■ TASK DATA ■
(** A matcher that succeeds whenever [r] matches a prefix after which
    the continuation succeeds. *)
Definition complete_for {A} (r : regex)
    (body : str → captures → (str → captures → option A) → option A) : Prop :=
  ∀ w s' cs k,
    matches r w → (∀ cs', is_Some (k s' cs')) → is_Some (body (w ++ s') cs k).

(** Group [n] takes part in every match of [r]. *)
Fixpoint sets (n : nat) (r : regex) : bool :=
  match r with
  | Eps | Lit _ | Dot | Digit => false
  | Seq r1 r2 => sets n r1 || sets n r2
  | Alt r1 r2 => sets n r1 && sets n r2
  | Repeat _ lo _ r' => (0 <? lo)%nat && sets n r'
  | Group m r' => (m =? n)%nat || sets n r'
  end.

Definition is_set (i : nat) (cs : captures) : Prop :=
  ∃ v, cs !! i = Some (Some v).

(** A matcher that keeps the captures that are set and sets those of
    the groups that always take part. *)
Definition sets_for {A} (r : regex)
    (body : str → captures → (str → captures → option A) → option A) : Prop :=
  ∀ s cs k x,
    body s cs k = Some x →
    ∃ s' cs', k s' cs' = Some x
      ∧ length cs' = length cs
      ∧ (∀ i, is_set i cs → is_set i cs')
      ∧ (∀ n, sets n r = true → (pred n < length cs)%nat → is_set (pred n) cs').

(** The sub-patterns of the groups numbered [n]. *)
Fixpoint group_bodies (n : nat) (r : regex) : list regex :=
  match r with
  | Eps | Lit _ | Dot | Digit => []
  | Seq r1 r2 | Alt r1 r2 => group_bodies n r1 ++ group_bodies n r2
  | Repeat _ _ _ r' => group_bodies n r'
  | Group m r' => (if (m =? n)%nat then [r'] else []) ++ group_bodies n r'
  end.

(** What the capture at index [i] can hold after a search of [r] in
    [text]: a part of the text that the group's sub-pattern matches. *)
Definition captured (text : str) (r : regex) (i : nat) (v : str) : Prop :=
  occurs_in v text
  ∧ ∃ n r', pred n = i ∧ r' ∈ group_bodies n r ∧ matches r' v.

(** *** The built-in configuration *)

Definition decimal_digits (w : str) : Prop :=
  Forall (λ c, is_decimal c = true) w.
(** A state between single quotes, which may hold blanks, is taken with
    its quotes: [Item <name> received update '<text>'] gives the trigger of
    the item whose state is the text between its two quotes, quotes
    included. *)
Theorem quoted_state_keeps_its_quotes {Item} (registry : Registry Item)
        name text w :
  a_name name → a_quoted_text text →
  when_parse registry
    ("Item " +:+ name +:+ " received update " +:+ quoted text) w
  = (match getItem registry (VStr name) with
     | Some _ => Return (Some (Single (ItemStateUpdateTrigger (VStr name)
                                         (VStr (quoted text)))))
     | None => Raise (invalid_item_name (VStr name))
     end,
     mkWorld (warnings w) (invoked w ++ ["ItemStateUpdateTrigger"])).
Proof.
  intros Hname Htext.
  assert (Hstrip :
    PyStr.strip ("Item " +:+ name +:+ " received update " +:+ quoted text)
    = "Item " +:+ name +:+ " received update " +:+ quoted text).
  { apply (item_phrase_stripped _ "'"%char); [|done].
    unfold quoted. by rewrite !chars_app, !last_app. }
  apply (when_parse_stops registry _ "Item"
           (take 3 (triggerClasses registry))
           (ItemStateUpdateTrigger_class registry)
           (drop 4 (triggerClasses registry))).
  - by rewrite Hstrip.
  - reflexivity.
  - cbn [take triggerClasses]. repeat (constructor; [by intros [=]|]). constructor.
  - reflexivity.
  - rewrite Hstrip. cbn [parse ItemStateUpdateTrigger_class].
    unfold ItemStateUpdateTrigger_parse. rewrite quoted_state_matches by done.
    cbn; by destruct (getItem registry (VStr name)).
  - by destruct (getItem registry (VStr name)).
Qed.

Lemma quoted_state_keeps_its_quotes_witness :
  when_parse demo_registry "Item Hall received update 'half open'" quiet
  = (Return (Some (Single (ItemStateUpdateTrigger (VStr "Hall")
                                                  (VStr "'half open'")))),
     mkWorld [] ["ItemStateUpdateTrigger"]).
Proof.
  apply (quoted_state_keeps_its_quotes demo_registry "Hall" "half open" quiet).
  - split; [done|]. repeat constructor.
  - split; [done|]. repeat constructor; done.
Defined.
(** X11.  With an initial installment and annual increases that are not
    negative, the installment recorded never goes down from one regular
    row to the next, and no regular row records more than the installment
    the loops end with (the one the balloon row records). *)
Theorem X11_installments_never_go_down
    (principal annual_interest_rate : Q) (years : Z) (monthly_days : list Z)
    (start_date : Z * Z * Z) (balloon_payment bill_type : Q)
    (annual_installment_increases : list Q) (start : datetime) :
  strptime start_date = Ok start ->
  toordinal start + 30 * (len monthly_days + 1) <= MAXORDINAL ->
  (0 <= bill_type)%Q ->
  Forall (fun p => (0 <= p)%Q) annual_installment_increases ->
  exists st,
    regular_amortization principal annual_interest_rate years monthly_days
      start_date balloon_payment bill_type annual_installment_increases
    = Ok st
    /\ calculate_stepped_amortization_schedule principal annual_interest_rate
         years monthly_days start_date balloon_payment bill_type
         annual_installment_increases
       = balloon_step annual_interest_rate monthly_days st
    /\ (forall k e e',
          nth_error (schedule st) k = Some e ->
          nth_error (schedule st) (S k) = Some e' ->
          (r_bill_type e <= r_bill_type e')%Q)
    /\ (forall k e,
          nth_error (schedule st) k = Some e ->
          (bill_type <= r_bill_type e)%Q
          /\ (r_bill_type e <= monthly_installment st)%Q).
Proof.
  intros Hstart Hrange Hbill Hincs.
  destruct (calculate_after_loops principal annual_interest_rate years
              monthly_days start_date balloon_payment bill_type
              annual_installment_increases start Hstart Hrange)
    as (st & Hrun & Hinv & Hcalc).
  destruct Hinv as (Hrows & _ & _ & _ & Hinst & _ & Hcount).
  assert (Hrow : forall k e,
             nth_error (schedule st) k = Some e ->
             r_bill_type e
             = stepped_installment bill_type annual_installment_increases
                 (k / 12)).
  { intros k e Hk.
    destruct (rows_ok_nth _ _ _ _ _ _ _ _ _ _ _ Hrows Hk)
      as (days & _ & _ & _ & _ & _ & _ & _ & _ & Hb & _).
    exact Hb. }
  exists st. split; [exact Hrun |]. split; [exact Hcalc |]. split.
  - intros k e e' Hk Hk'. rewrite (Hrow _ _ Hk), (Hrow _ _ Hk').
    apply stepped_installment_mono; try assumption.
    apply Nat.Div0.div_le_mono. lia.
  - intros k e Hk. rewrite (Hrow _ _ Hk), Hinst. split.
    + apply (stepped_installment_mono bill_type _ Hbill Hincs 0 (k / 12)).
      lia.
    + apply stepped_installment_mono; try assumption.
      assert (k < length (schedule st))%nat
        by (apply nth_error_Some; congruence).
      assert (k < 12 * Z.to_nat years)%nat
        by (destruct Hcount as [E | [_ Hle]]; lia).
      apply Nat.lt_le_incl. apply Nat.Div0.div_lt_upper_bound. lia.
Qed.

■ PROBLEM TO SOLVE ■
Collect the complete line wherever the string "between" appears in the records.

■ SOLUTION TO THIS PROBLEM ■
(** A state between single quotes, which may hold blanks, is taken with
    the item whose state is the text between its two quotes, quotes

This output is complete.